> **Problem description**:
Your answer should be the lines below from the one holding "by_kind k; [rewrite" through the one holding "cbn [fst snd];", copied exactly and with nothing else.

(Source records)
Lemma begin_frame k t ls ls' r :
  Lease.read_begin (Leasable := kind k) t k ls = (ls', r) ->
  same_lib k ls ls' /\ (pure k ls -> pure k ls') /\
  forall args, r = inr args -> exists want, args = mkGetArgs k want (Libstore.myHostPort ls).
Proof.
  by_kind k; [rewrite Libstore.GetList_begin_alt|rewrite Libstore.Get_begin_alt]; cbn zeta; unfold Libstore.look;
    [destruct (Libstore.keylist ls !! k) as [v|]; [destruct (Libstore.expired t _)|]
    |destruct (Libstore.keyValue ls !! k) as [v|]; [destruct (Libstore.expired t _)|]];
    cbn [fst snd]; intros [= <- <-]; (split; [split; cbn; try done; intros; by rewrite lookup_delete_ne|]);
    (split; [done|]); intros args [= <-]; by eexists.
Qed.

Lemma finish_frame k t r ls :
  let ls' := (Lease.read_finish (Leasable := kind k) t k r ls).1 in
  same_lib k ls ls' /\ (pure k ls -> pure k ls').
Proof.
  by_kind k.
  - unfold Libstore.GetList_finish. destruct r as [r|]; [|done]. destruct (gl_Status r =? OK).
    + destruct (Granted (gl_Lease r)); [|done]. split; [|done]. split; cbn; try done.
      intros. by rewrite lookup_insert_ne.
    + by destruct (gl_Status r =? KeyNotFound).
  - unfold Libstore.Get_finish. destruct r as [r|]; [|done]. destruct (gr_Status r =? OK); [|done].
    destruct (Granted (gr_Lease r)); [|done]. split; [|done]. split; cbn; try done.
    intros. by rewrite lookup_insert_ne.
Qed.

> **Output of the task**:
  by_kind k; [rewrite Libstore.GetList_begin_alt|rewrite Libstore.Get_begin_alt]; cbn zeta; unfold Libstore.look;
    [destruct (Libstore.keylist ls !! k) as [v|]; [destruct (Libstore.expired t _)|]
    |destruct (Libstore.keyValue ls !! k) as [v|]; [destruct (Libstore.expired t _)|]];
    cbn [fst snd]; intros [= <- <-]; (split; [split; cbn; try done; intros; by rewrite lookup_delete_ne|]);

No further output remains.